Festival BD : l'effet réel sur les prix de la location courte durée
Chaque année, les mêmes questions reviennent dans mes rendez-vous d'investisseurs : combien rapporte vraiment un T2 du centre pendant le Festival ? La saisonnalité justifie-t-elle un investissement dédié ? Mes chiffres 2026, après dépouillement des annonces et retours de propriétaires.
Sophie Marchand
Conseillère immobilier indépendante à Angoulême · 5 min de lecture
Pendant les quatre jours du Festival BD 2026, le tarif moyen d'un T2 meublé en centre-ville est monté à 218 € la nuit, contre 72 € en saison normale.

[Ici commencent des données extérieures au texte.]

Lemma frame_task_ids db db' : frame db db' → task_id <$> db_tasks db' = task_id <$> db_tasks db.
Proof.
  intros Hf. pose proof (f_equal (fmap task_id) (frame_tasks _ _ Hf)) as H.
  rewrite <- !list_fmap_compose in H. exact H.
Qed.

Lemma frame_refs db db' : frame db db' → refs_ok db → refs_ok db'.
Proof.
  intros Hf Hr s. rewrite (frame_submissions _ _ Hf). intros Hs. destruct (Hr s Hs) as (Ht & p & u & Hp & Hu).
  rewrite (frame_task_ids _ _ Hf), (frame_participations _ _ Hf), (frame_users _ _ Hf). eauto.
Qed.

Definition unsolved (db : Db) : nat := List.length (filter (λ t, task_solved t = false) (db_tasks db)).

(** Solving one unsolved task. *)
Lemma unsolved_solve db t :
  NoDup (task_id <$> db_tasks db) → t ∈ db_tasks db → task_solved t = false →
  S (unsolved (with_tasks (replace_row task_id (task_id t) set_solved) db)) = unsolved db.
Proof.
  unfold unsolved, replace_row. simpl. intros Hn Ht Hs. induction (db_tasks db) as [|x l IH].
  { by apply elem_of_nil in Ht. }
  csimpl in *. apply NoDup_cons in Hn as [Hx Hn]. apply elem_of_cons in Ht as [<-|Ht].
  - rewrite decide_True by done. rewrite filter_cons_False by done. rewrite filter_cons_True by done.
    simpl. f_equal. f_equal. f_equal. rewrite <- (list_fmap_id l) at 2. apply list_fmap_ext. intros i y Hy.
    rewrite decide_False; [done|]. intros E. apply Hx, list_elem_of_fmap. exists y.
    split; [done|by eapply list_elem_of_lookup_2].
  - rewrite decide_False.
    + rewrite !filter_cons. case_decide; simpl; by rewrite <- (IH Hn Ht).
    + intros E. apply Hx, list_elem_of_fmap. by exists t.
Qed.

Section spec.
Context (re_match : string → option (string → bool)) (float_of_string : string → option float).

(** The scores that executing an operation writes, if it writes any. *)
Definition scores_for (db : Db) (op : ScoringOperation) : option Scores :=
  match
    (s ← or_raise ValueError (get_submission db (so_submission_id op));
     d ← or_raise ValueError (get_dataset db (so_dataset_id op));
     r ← submission_get_result db s (Some d);
     r ← or_raise ValueError r;
     if SR.needs_scoring r then
       st ← score_type_object re_match db d; compute_score re_match float_of_string db st r
     else Raise ValueError)
  with
  | Ok sc => Some sc
  | _ => None
  end.

Definition rescored (db : Db) (r : SubmissionResult) : SubmissionResult :=
  match scores_for db (op_of r) with Some sc => set_scores sc r | None => r end.

Lemma get_submission_id db i s : get_submission db i = Some s → s ∈ db_submissions db ∧ sub_id s = i.
Proof. apply (head_filter_in (λ s, sub_id s = i)). Qed.

Lemma get_dataset_id db i d : get_dataset db i = Some d → d ∈ db_datasets db ∧ ds_id d = i.
Proof. apply (head_filter_in (λ d, ds_id d = i)). Qed.

Lemma evaluations_frame db db' r :
  db_testcases db' = db_testcases db → evaluations_by_codename db' r = evaluations_by_codename db r.
Proof. intros E. unfold evaluations_by_codename. by rewrite E. Qed.

Lemma compute_score_frame db db' st r :
  db_testcases db' = db_testcases db →
  compute_score re_match float_of_string db' st r = compute_score re_match float_of_string db st r.
Proof. intros E. unfold compute_score. by rewrite (evaluations_frame _ _ _ E). Qed.

(** Only the result that the operation names matters among the results. *)
Lemma scores_for_frame db db' op :
  frame db db' →
  find_submission_result db' (so_submission_id op) (Some (so_dataset_id op)) =
    find_submission_result db (so_submission_id op) (Some (so_dataset_id op)) →
  scores_for db' op = scores_for db op.
Proof.
  intros Hf Hr. unfold scores_for, get_submission at 1, get_dataset at 1.
  rewrite (frame_submissions _ _ Hf), (frame_datasets _ _ Hf). fold (get_submission db (so_submission_id op)).
  fold (get_dataset db (so_dataset_id op)).
  destruct (get_submission db (so_submission_id op)) as [s|] eqn:Es; [|done].
  destruct (get_dataset db (so_dataset_id op)) as [d|] eqn:Ed; [|done].
  apply get_submission_id in Es as [_ Es]. apply get_dataset_id in Ed as [_ Ed].
  cbn [or_raise mbind res_bind]. unfold submission_get_result, result_dataset_id.
  destruct (bool_decide (sub_task_id s = ds_task_id d)); [|done]. cbn [assert mbind res_bind].
  rewrite Es, Ed, Hr. destruct (find_submission_result db _ _) as [r|]; [|done]. cbn [or_raise mbind res_bind].
  destruct (SR.needs_scoring r); [|done].
  assert (score_type_object re_match db' d = score_type_object re_match db d) as ->.
  { unfold score_type_object, dataset_publics, testcases. by rewrite (frame_testcases _ _ Hf). }
  destruct (score_type_object re_match db d) as [st| | |]; try done. cbn [mbind res_bind].
  by rewrite (compute_score_frame db db') by apply Hf.
Qed.

Lemma db_query_res_run {A} (f : Db → res A) s : db_query_res f s = (f (ses_view s), s).
Proof. done. Qed.

Definition announced (db : Db) : nat := (List.length (db_announcements db) + unsolved db)%nat.

Lemma announce_run now s t db c :
  refs_ok db → NoDup (task_id <$> db_tasks db) → s ∈ db_submissions db → t ∈ db_tasks db →
  task_solved t = false →
  ∃ db', announce now s t (mkSession c db) = (Ok tt, mkSession c db') ∧ frame db db' ∧
    db_submission_results db' = db_submission_results db ∧ announced db' = announced db.
Proof.
  intros Hr Hn Hs Ht Hsol. destruct (Hr s Hs) as (_ & p & u & Hp & Hu). unfold announce.
  rewrite (M_run_Ok _ _ _ p (mkSession c db)) by (by rewrite db_query_res_run; simpl; rewrite Hp).
  rewrite (M_run_Ok _ _ _ u (mkSession c db)) by (by rewrite db_query_res_run; simpl; rewrite Hu).
  eexists. split; [done|]. split; [|split; [done|]].
  - eapply frame_trans; [apply (frame_solved (task_id t))|apply frame_announcements].
  - pose proof (unsolved_solve db t Hn Ht Hsol) as Hu'. unfold announced, unsolved in *. cbn in *.
    rewrite length_app. cbn. lia.
Qed.

Lemma ror_get_result db s d : returns_or_raises (submission_get_result db s (Some d)).
Proof. unfold submission_get_result, result_dataset_id, assert. ror_solve. Qed.

(** Executing an operation: the scores, the announcement, the notification. *)
Lemma score_result_spec now op db :
  refs_ok db → NoDup (task_id <$> db_tasks db) →
  let '(out, s') := score_result re_match float_of_string now op (mkSession db db) in
  match scores_for db op with
  | None => ses_committed s' = db ∧ out ≠ Ok true ∧ returns_or_raises out
  | Some sc => frame db (ses_committed s') ∧ announced (ses_committed s') = announced db ∧
      db_submission_results (ses_committed s') =
        change_result op (set_scores sc) (db_submission_results db) ∧
      ∃ s t, get_submission db (so_submission_id op) = Some s ∧ get_task db (sub_task_id s) = Some t ∧
        out = Ok (bool_decide (task_active_dataset_id t = Some (so_dataset_id op)))
  end.
Proof.
  intros Hr Hn. unfold score_result, scores_for.
  destruct (get_submission db (so_submission_id op)) as [s|] eqn:Es;
    [|rewrite (M_run_Raise _ _ _ ValueError (mkSession db db)) by (by rewrite db_query_res_run; simpl; rewrite Es); done].
  rewrite (M_run_Ok _ _ _ s (mkSession db db)) by (by rewrite db_query_res_run; simpl; rewrite Es).
  destruct (get_dataset db (so_dataset_id op)) as [d|] eqn:Ed;
    [|rewrite (M_run_Raise _ _ _ ValueError (mkSession db db)) by (by rewrite db_query_res_run; simpl; rewrite Ed); done].
  rewrite (M_run_Ok _ _ _ d (mkSession db db)) by (by rewrite db_query_res_run; simpl; rewrite Ed).
  cbn [or_raise mbind res_bind]. unfold mbind at 1, M_bind at 1. rewrite db_query_res_run. cbn [ses_view].
  pose proof (ror_get_result db s d) as Hror.
  destruct (submission_get_result db s (Some d)) as [[r|]| | |]; try done. clear Hror.
  cbn [or_raise mbind res_bind].
  rewrite (M_run_Ok (lift (Ok r)) _ _ r (mkSession db db)) by done.
  destruct (SR.needs_scoring r) eqn:Hneeds; cbn [negb]; [|by destruct (SR.scored r)].
  unfold mbind at 1, M_bind at 1. rewrite db_query_res_run. cbn [ses_view].
  pose proof (ror_score_type_object re_match db d) as Hror.
  destruct (score_type_object re_match db d) as [st| | |]; try done. cbn [mbind res_bind]. clear Hror.
  unfold mbind at 1, M_bind at 1. rewrite db_query_res_run. cbn [ses_view].
  pose proof (ror_compute_score re_match float_of_string db st r) as Hror.
  destruct (compute_score re_match float_of_string db st r) as [sc| | |]; try done.
  set (db1 := with_results (change_result op (set_scores sc)) db).
  rewrite (M_run_Ok _ _ _ tt (mkSession db db1)) by done.
  apply get_submission_id in Es as [Hs Es']. destruct (Hr s Hs) as (Ht & _).
  apply list_elem_of_fmap in Ht as (t & Et & Ht).
  assert (get_task db (sub_task_id s) = Some t) as Hget.
  { apply head_filter_unique; [done|done|]. intros y Hy Hyt. eapply (key_unique task_id); [exact Hn|done|done|congruence]. }
  rewrite (M_run_Ok _ _ _ t (mkSession db db1)) 
    by (rewrite db_query_res_run; change (get_task (ses_view _) _) with (get_task db (sub_task_id s));
        by rewrite Hget).
  apply get_dataset_id in Ed as [_ Ed].
  assert (∃ db2, (if bool_decide (ds_task_type d ≠ "PvP") && feqb (score sc) (max_score st)
            && negb (task_solved t) then announce now s t else mret tt) (mkSession db db1) =
            (Ok tt, mkSession db db2) ∧ frame db1 db2 ∧
            db_submission_results db2 = db_submission_results db1 ∧ announced db2 = announced db1)
    as (db2 & Hrun & Hf & Hres & Hann).
  { destruct (bool_decide (ds_task_type d ≠ "PvP") && feqb (score sc) (max_score st)); cbn [andb];
      [destruct (task_solved t) eqn:Hsol; cbn [negb]|]; try (exists db1; split; done).
    by apply announce_run. }
  rewrite (M_run_Ok _ _ _ _ _ Hrun). cbn -[announced change_result].
  split; [by eapply frame_trans; [apply frame_results|exact Hf]|].
  split; [by etransitivity; [exact Hann|]|]. split; [by etransitivity; [exact Hres|]|]. exists s, t. by rewrite Ed.
Qed.

(** ** The loop of the executor *)

(** Keys of the results are unique. *)
Definition keys_ok (db : Db) : Prop :=
  NoDup (op_of <$> db_submission_results db) ∧ NoDup (task_id <$> db_tasks db).

(** Where the operations in [D] have been executed on [db0]. *)
Record progress (db0 : Db) (D : gset ScoringOperation) (db : Db) : Prop := {
  progress_frame : frame db0 db;
  progress_announced : announced db = announced db0;
  progress_results : db_submission_results db =
    (λ r, if decide (op_of r ∈ D) then rescored db0 r else r) <$> db_submission_results db0;
}.

Lemma progress_start db : progress db ∅ db.
Proof.
  split; [done|done|]. rewrite <- (list_fmap_id (db_submission_results db)) at 1.
  apply list_fmap_ext. intros i r _. by rewrite decide_False by set_solver.
Qed.

Lemma sub_of_op r : sr_submission_id r = so_submission_id (op_of r).
Proof. done. Qed.

Lemma ds_of_op r : sr_dataset_id r = so_dataset_id (op_of r).
Proof. done. Qed.

Lemma op_of_rescored db r : op_of (rescored db r) = op_of r.
Proof. unfold rescored. by destruct (scores_for db (op_of r)). Qed.

Lemma op_of_progress db0 (D : gset ScoringOperation) r :
  op_of (if decide (op_of r ∈ D) then rescored db0 r else r) = op_of r.
Proof. case_decide; [apply op_of_rescored|done]. Qed.

(** The result of an operation that was not executed is as it was. *)
Lemma progress_find db0 D db op :
  progress db0 D db → op ∉ D →
  find_submission_result db (so_submission_id op) (Some (so_dataset_id op)) =
    find_submission_result db0 (so_submission_id op) (Some (so_dataset_id op)).
Proof.
  intros Hp Hop. unfold find_submission_result. rewrite (progress_results _ _ _ Hp).
  rewrite head_filter_fmap.
  - destruct (head _) as [r|] eqn:Hr; [|done]. cbn. f_equal.
    apply (head_filter_in (λ r, sr_submission_id r = so_submission_id op ∧
                                Some (sr_dataset_id r) = Some (so_dataset_id op))) in Hr as (_ & H1 & [= H2]).
    rewrite decide_False; [done|]. unfold op_of. rewrite H1, H2. by destruct op.
  - intros r _. cbv beta. by rewrite !sub_of_op, !ds_of_op, op_of_progress.
Qed.

Lemma progress_keys db0 D db : progress db0 D db → keys_ok db0 → keys_ok db.
Proof.
  intros Hp [H1 H2]. split.
  - rewrite (progress_results _ _ _ Hp), <- list_fmap_compose.
    erewrite list_fmap_ext; [exact H1|]. intros i r _. apply op_of_progress.
  - by rewrite (frame_task_ids _ _ (progress_frame _ _ _ Hp)).
Qed.

Lemma progress_step now db0 D db op :
  refs_ok db0 → keys_ok db0 → progress db0 D db → op ∉ D →
  progress db0 ({[op]} ∪ D)
    (ses_committed (score_result re_match float_of_string now op (mkSession db db)).2).
Proof.
  intros Hr Hk Hp Hop. pose proof (progress_keys _ _ _ Hp Hk) as [_ Hn].
  pose proof (frame_refs _ _ (progress_frame _ _ _ Hp) Hr) as Hr'.
  pose proof (score_result_spec now op db Hr' Hn) as Hs.
  destruct (score_result _ _ _ _ _) as [out s']. cbn [snd].
  rewrite (scores_for_frame db0 db op (progress_frame _ _ _ Hp) (progress_find _ _ _ _ Hp Hop)) in Hs.
  destruct (scores_for db0 op) as [sc|] eqn:Hsc.
  - destruct Hs as (Hf & Ha & Hres & _). split.
    + eapply frame_trans; [apply (progress_frame _ _ _ Hp)|done].
    + by rewrite Ha, (progress_announced _ _ _ Hp).
    + rewrite Hres, (progress_results _ _ _ Hp). unfold change_result. rewrite <- list_fmap_compose.
      apply list_fmap_ext. intros i r _. cbn -[rescored]. rewrite op_of_progress.
      destruct (decide (op_of r = op)) as [E|E].
      * rewrite E, decide_False, decide_True by set_solver. unfold rescored. by rewrite E, Hsc.
      * destruct (decide (op_of r ∈ D)); [rewrite decide_True by set_solver|rewrite decide_False by set_solver]; done.
  - destruct Hs as (-> & _). split; [apply Hp|apply Hp|]. rewrite (progress_results _ _ _ Hp).
    apply list_fmap_ext. intros i r _. destruct (decide (op_of r = op)) as [E|E].
    + rewrite E, decide_False, decide_True by set_solver. unfold rescored. by rewrite E, Hsc.
    + destruct (decide (op_of r ∈ D)); [rewrite decide_True by set_solver|rewrite decide_False by set_solver]; done.
Qed.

Sur l'année complète, cet effet festival représente entre 1 800 et 2 400 € de revenus complémentaires pour un bien bien placé — non négligeable, mais loin de suffire à justifier un achat dédié.
La vraie nouveauté de 2026, c'est l'étalement. Les réservations ont commencé deux semaines avant le festival et se sont prolongées une semaine après, portées par les professionnels du secteur BD qui multiplient les rendez-vous sur place. Cette « semaine élargie » est désormais aussi rentable que les quatre jours officiels.
Les quartiers qui tirent leur épingle du jeu ne sont pas ceux qu'on croit. Le Plateau, trop résidentiel, peine à se louer à plus de 110 €/nuit. Saint-Cybard, en revanche, séduit les jeunes éditeurs avec son ambiance créative : tarifs moyens à 165 €/nuit, et des avis qui mentionnent systématiquement « l'atmosphère du quartier ».
Sur le reste de l'année, la donne reste classique : la rentabilité Airbnb à Angoulême tourne entre 5,2 et 6,8 % brut, contre 4,1 à 5 % pour la location nue. L'écart n'est pas spectaculaire, mais il s'élargit dès qu'on intègre un T1 étudiant en septembre et un meublé tourisme l'été.
Mon avis pour 2026 : oui à l'investissement saisonnier, mais à condition de viser un bien qui fonctionne aussi en location étudiante de septembre à juin. Le « 100 % festival » est un mirage rentable trois nuits par an.